1. Make friends, but also don’t forget your old friends.

It is SO important to find solid friends in college. These people become your family. But, if you also had strong relationships in high school, don’t forget about these friends. Stay in contact—we have technology to thank in our generation, because it requires little effort to keep updated on your earlier friend’s lives.

2. Lacking labels allows freedom to be whoever you want.

Everyone is new to the school again, and you’ve got a clean slate. Maybe you fit into a certain category in high school, and with years of those cliques forming, you didn’t really get a chance to decide on your own. College is the time to decide who you want to be and what “group” you fit in—and the best part? Every other college freshman is going to be experiencing this same transition.

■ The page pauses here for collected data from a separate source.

(** The row of [activity] that the ON clause matches with an opportunity. *)
Lemma activity_matches apps oid :
  filter (fun a => holds (eq_Z oid (fst a))) (Query.activity apps)
  = match oid with
    | Some id =>
        if in_dec (opt_dec Z.eq_dec) (Some id) (map ma_opportunity_id apps)
        then [(Some id, last_activity apps (Some id))]
        else []
    | None => []
    end.
Proof.
  unfold Query.activity. rewrite filter_map_swap. cbn [fst].
  destruct oid as [id|].
  - rewrite (filter_key_NoDup id) by apply NoDup_nodup.
    destruct (in_dec _ (Some id) (nodup _ _)) as [Hin|Hnin];
      destruct (in_dec _ (Some id) (map _ apps)) as [Hin'|Hnin'];
      try reflexivity.
    + apply nodup_In in Hin. contradiction.
    + elim Hnin. now apply nodup_In.
  - replace (filter _ _) with (@nil (option Z)); [reflexivity|].
    symmetry. induction (nodup _ _) as [|k t IH]; [reflexivity|]. simpl.
    exact IH.
Qed.

Lemma last_activity_no_rows apps id :
  ~ In (Some id) (map ma_opportunity_id apps) ->
  last_activity apps (Some id) = None.
Proof.
  intros H. unfold last_activity. apply agg_max_none.
  destruct (filter _ apps) as [|ma t] eqn:Hf; [reflexivity|].
  assert (Hin : In ma (filter (Query.same_group (Some id)) apps))
    by (rewrite Hf; now left).
  apply filter_In in Hin as [Hin Hk]. apply same_group_spec in Hk.
  elim H. rewrite <- Hk. now apply in_map.
Qed.

(** The left join gives every posting-profile pair exactly one row, which
    carries the last activity of the posting. *)
Lemma left_join_activity_spec wh :
  Query.left_join_activity wh
  = map (fun p => (p, last_activity (mart_applications wh)
                        (mj_opportunity_id (fst p))))
      (Query.jobs_join_genomes wh).
Proof.
  unfold Query.left_join_activity.
  induction (Query.jobs_join_genomes wh) as [|p t IH]; [reflexivity|].
  cbn [flat_map]. rewrite IH, activity_matches. cbn [map].
  destruct (mj_opportunity_id (fst p)) as [id|]; [|reflexivity].
  destruct (in_dec _ _ _) as [Hin|Hnin]; [reflexivity|].
  now rewrite last_activity_no_rows.
Qed.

3. Don’t be discouraged if your GPA is different in college.

Being a straight A student in high school definitely requires work, but sometimes it is even harder to accomplish in college. You really have to work for your grades, and study, study, study more than you ever thought possible. You must go into college with motivation (because you’re PAYING the big $$ for these classes), but also go into it with an open mind. If your GPA ends up fluctuating a little from what you’re used to, that’s normal. Just make sure you’re still maintaining what you need to keep scholarships, stay in your program, et cetera.

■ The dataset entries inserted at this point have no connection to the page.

(** * edx_prefectutils.edx_api_client: the authenticated, retrying, paginated client

    A shallow embedding of [src/edx_prefectutils/edx_api_client.py].

    - Python values that travel through the client (parsed JSON bodies, the
      value handed back by a pagination callable, the URL given to
      [session.get]) are values of [json]; [JNull] is Python's [None].
    - Time is an integer number of microseconds (the resolution of
      [datetime]), counted from [datetime.min]; [second] converts.
    - The outside world (the HTTP servers and the random source of the
      jitter) is a parameter of the development: [server] answers a request
      from the list of the requests sent before it, [rand] gives the k-th
      random draw.
    - Stateful code is written in a state-and-exception monad over the pair
      of the client object and the world; the two loops (the retry loop of
      [backoff.on_exception] and the consumption of the generator) take
      fuel and return [None] when it runs out. *)

From Stdlib Require Import ZArith List String Ascii Bool Lia.
From Stdlib Require DecimalString.
Import ListNotations.
Local Open Scope string_scope.
Local Open Scope Z_scope.

(** ** Python values *)

#[local] Set Warnings "-register-all".

Inductive json : Type :=
| JNull
| JBool (b : bool)
| JNum (n : Z)
| JStr (s : string)
| JArr (items : list json)
| JObj (fields : list (string * json)).

(** [x is None] *)
Definition is_None (v : json) : bool :=
  match v with JNull => true | _ => false end.

(** Python truth value: [None], [False], [0], [""], [[]] and [{}] are falsy. *)
Definition truthy (v : json) : bool :=
  match v with
  | JNull => false
  | JBool b => b
  | JNum n => negb (Z.eqb n 0)
  | JStr s => negb (String.eqb s "")
  | JArr items => match items with [] => false | _ => true end
  | JObj fields => match fields with [] => false | _ => true end
  end.

(** A parsed JSON object is an association list; the first binding of a key
    is the dictionary's value for it. *)
Fixpoint assoc {A} (k : string) (l : list (string * A)) : option A :=
  match l with
  | [] => None
  | (k', v) :: l' => if String.eqb k k' then Some v else assoc k l'
  end.

(** ** Exceptions *)

(** The members of [requests.exceptions.RequestException] the client meets. *)
Inductive request_exception_class : Type :=
| HTTPError
| ConnectionError
| Timeout
| MissingSchema
| InvalidURL
| JSONDecodeError.

Record Response : Type := mkResponse {
  status_code : Z;
  (** what [response.json()] returns; [None] when the body is not JSON *)
  body : option json
}.

Inductive exn : Type :=
| RequestException (cls : request_exception_class) (response : option Response)
| KeyError (key : string)
| AttributeError
| TypeError
| OverflowError
| OtherException (name : string).

(** [isinstance(e, requests.exceptions.RequestException)] *)
Definition is_RequestException (e : exn) : bool :=
  match e with RequestException _ _ => true | _ => false end.

(** [getattr(error, 'response', None)] *)
Definition error_response (e : exn) : option Response :=
  match e with RequestException _ r => r | _ => None end.

Inductive Result (A : Type) : Type :=
| Ok (a : A)
| Raise (e : exn).
Arguments Ok {A} a.
Arguments Raise {A} e.

(** [obj[key]] on a parsed JSON value *)
Definition py_getitem (obj : json) (key : string) : Result json :=
  match obj with
  | JObj fields =>
      match assoc key fields with
      | Some v => Ok v
      | None => Raise (KeyError key)
      end
  | _ => Raise TypeError
  end.

(** [obj.get(key, default)] on a parsed JSON value; only a dict has [get]. *)
Definition py_get (obj : json) (key : string) (default : json) : Result json :=
  match obj with
  | JObj fields =>
      match assoc key fields with
      | Some v => Ok v
      | None => Ok default
      end
  | _ => Raise AttributeError
  end.

(** ** Requests and the world *)

Inductive http_method : Type := GET | POST.

Record Request : Type := mkRequest {
  method : http_method;
  (** the URL exactly as the caller passed it *)
  target : json;
  params : option (list (string * string));
  data : list (string * json);
  (** the value of the Authorization header, when one is attached *)
  authorization : option string
}.

Record Reply : Type := mkReply {
  (** the response, or the exception [requests] raises instead *)
  outcome : exn + Response;
  (** wall-clock time the call takes *)
  elapsed : Z
}.

Record World : Type := mkWorld {
  clock : Z;
  (** every request issued so far, the latest first *)
  sent : list Request;
  (** number of random draws taken so far *)
  draws : nat
}.

Definition second : Z := 1000000.

(** ** Constants of the module *)

Definition DEFAULT_RETRY_STATUS_CODES : list Z := [408; 429; 503; 504; 502; 520].
Definition DEFAULT_TIMEOUT_SECONDS : Z := 7200 * second.

(** ** SuppliedAuth *)

Record SuppliedAuth : Type := mkSuppliedAuth {
  token : json;
  auth_token_type : json
}.

(** ** The client object *)

Record EdxApiClient : Type := mkClient {
  _expires_at : option Z;
  (** [self._session.auth] *)
  session_auth : option SuppliedAuth;
  client_id : json;
  client_secret : json;
  auth_url : json;
  token_type : json
}.

(** [EdxApiClient.__init__]: [token_type or 'jwt'] *)
Definition new_client (auth_url client_id client_secret token_type : json) : EdxApiClient :=
  {| _expires_at := None;
     session_auth := None;
     client_id := client_id;
     client_secret := client_secret;
     auth_url := auth_url;
     token_type := if truthy token_type then token_type else JStr "jwt" |}.

Definition State : Type := EdxApiClient * World.

(** ** The state-and-exception monad *)

Definition M (A : Type) : Type := State -> Result A * State.

Definition ret {A} (a : A) : M A := fun s => (Ok a, s).
Definition raise {A} (e : exn) : M A := fun s => (Raise e, s).
Definition bind {A B} (m : M A) (k : A -> M B) : M B :=
  fun s =>
    match m s with
    | (Ok a, s') => k a s'
    | (Raise e, s') => (Raise e, s')
    end.
Definition lift {A} (r : Result A) : M A := fun s => (r, s).

Declare Scope py_scope.
Delimit Scope py_scope with py.
Notation "x <- m ;; k" := (bind m (fun x => k))
  (at level 100, m at next level, right associativity) : py_scope.
Notation "m ;;; k" := (bind m (fun _ => k))
  (at level 100, right associativity) : py_scope.
Local Open Scope py_scope.

Definition get_self : M EdxApiClient := fun s => (Ok (fst s), s).
Definition put_self (c : EdxApiClient) : M unit := fun s => (Ok tt, (c, snd s)).
Definition get_world : M World := fun s => (Ok (snd s), s).
Definition put_world (w : World) : M unit := fun s => (Ok tt, (fst s, w)).

(** [datetime.utcnow()] *)
Definition utcnow : M Z := fun s => (Ok (clock (snd s)), s).

(** [time.sleep(seconds)] *)
Definition sleep (seconds : Z) : M unit :=
  fun s =>
    let w := snd s in
    (Ok tt, (fst s, {| clock := clock w + seconds; sent := sent w; draws := draws w |})).

(** [str(v)], as [str.format] inserts a field: a string is inserted as it
    is; [repr_container] stands for Python's rendering of a list or dict. *)
Definition py_str (repr_container : json -> string) (v : json) : string :=
  match v with
  | JNull => "None"
  | JBool true => "True"
  | JBool false => "False"
  | JNum n => DecimalString.NilZero.string_of_int (Z.to_int n)
  | JStr s => s
  | JArr _ | JObj _ => repr_container v
  end.

(** [timedelta(seconds=v)]: a number of seconds ([bool] is an [int]). A
    [timedelta] holds at most 999999999 days, in either direction; beyond
    that the constructor raises [OverflowError]. *)
Definition timedelta_seconds (v : json) : Result Z :=
  match v with
  | JNum n =>
      if (-999999999 <=? n / 86400) && (n / 86400 <=? 999999999)
      then Ok (n * second)
      else Raise OverflowError
  | JBool b => Ok (if b then second else 0)
  | _ => Raise TypeError
  end.

(** [datetime.max], 9999-12-31T23:59:59.999999, in microseconds from
    [datetime.min]: 3652059 days less one microsecond. *)
Definition datetime_max : Z := 3652059 * 86400 * 1000000 - 1.

(** [now + delta] for a datetime [now] and a timedelta [delta]: the sum is
    a datetime when it lies between [datetime.min] and [datetime.max],
    otherwise [OverflowError]. [now] is a datetime already, so an empty
    [delta] gives it back. *)
Definition datetime_add (now delta : Z) : Result Z :=
  if (delta =? 0) || ((0 <=? now + delta) && (now + delta <=? datetime_max))
  then Ok (now + delta)
  else Raise OverflowError.

(** [Response.raise_for_status]: 4xx and 5xx raise [HTTPError] carrying the
    response. *)
Definition raise_for_status (r : Response) : Result unit :=
  if (400 <=? status_code r) && (status_code r <? 600)
  then Raise (RequestException HTTPError (Some r))
  else Ok tt.

(** [Response.json] *)
Definition response_json (r : Response) : Result json :=
  match body r with
  | Some v => Ok v
  | None => Raise (RequestException JSONDecodeError None)
  end.

(** [x in retry_on] *)
Definition status_in (code : Z) (codes : list Z) : bool :=
  existsb (Z.eqb code) codes.

(** [backoff.expo()]: 1, 2, 4, ... seconds *)
Definition expo (n : nat) : Z := 2 ^ Z.of_nat n * second.

Definition ppm : Z := 1000000.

4. A syllabus becomes your lifeline.

Remember those pieces of paper your teachers gave you on the first day of class, that were either recycled or lost? Yeah…about that… you will look at these every day next year. Print them out, make copies, post them all over your dorm room, whatever you must do to ensure you can recite them word-for-word. Due dates, assignment points, policies, office hours, EVERYTHING you need to know about your classes are on these valuable documents.

5. Shower shoes… a necessity. 

I don’t think I want to explain this one… just bring them.

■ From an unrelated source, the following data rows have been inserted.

(** X20: the coach judges both sides alike: a change of the evaluation
    after a move of White gets the type of comment that the opposite
    change gets after a move of Black; changes of at most a pawn get no
    comment. *)
Theorem comment_mirrors (toFixed1 : Z -> string) (change p1 c1 p2 c2 : Z)
    (d1 d2 : nat) :
  option_map CoachComments.type
    (CoachComments.generateCoachComment toFixed1 change p1 c1 Black d1) =
  option_map CoachComments.type
    (CoachComments.generateCoachComment toFixed1 (- change) p2 c2 White d2) /\
  ((-100 <= change <= 100)%Z ->
   CoachComments.generateCoachComment toFixed1 change p1 c1 Black d1 = None).
Proof.
  unfold CoachComments.generateCoachComment. cbn zeta.
  replace (- change * -1)%Z with (change * 1)%Z by lia.
  rewrite Z.mul_1_r. split.
  - destruct (change <? -300)%Z; [reflexivity|].
    destruct (change <? -200)%Z; [reflexivity|].
    destruct (change <? -100)%Z; [reflexivity|].
    destruct (200 <? change)%Z; [reflexivity|].
    destruct (100 <? change)%Z; reflexivity.
  - intros H.
    assert (E1 : (change <? -300)%Z = false) by (apply Z.ltb_ge; lia).
    assert (E2 : (change <? -200)%Z = false) by (apply Z.ltb_ge; lia).
    assert (E3 : (change <? -100)%Z = false) by (apply Z.ltb_ge; lia).
    assert (E4 : (200 <? change)%Z = false) by (apply Z.ltb_ge; lia).
    assert (E5 : (100 <? change)%Z = false) by (apply Z.ltb_ge; lia).
    now rewrite E1, E2, E3, E4, E5.
Qed.

(** * Threat analysis *)

Module ThreatFacts.
Import ThreatAnalysis.

Lemma direction_unread fuel game fromSquare toSquare d d' :
  isPathClear fuel game fromSquare toSquare d =
  isPathClear fuel game fromSquare toSquare d'.
Proof. reflexivity. Qed.

Lemma step_sgn a b :
  (if lt (Some a) (Some b) then 1 else if lt (Some b) (Some a) then -1 else 0)%Z =
  Z.sgn (b - a).
Proof.
  cbn [lt]. destruct (a <? b)%Z eqn:E1.
  - apply Z.ltb_lt in E1. lia.
  - apply Z.ltb_ge in E1. destruct (b <? a)%Z eqn:E2.
    + apply Z.ltb_lt in E2. lia.
    + apply Z.ltb_ge in E2. lia.
Qed.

6. Get to know your professors.

This might be a little harder to accomplish at bigger universities, but not impossible. Emailing them and going into their office hours regularly helps them remember your name and allows you to feel more comfortable asking questions.

7. Stay involved.

By the end of your senior year, you probably had a million experiences on your resume (which I’m sure scholarships and colleges loved). Don’t let this fizzle away! Continue staying involved in clubs and volunteering in college, the opportunities there are endless. (Living on campus your first year will also boost your involvement in school, guaranteed!)

8. Set alarms.

I took morning classes (the earlier I took them, the quicker I got done with my day), and if you have any 8 am classes this coming semester, you’re going to need to set a couple alarms. Mommy and Daddy aren’t going to be there to ensure you make it to class, so this is your responsibility! Don’t forget, you’re paying for this $$! (Also, you’ll need alarms for LAUNDRY, because college kids are impatient and take out your soaking clothes and will not put them in the dryer for you.)

9. The freshman fifteen… avoid it. 

I know meal plans make life difficult, and stress eating is a real thing, but eat as healthy as you can. When given the choice between the pizza bar and the salad bar each day… weigh your options.

10. Lastly, be smarter than the average college freshman.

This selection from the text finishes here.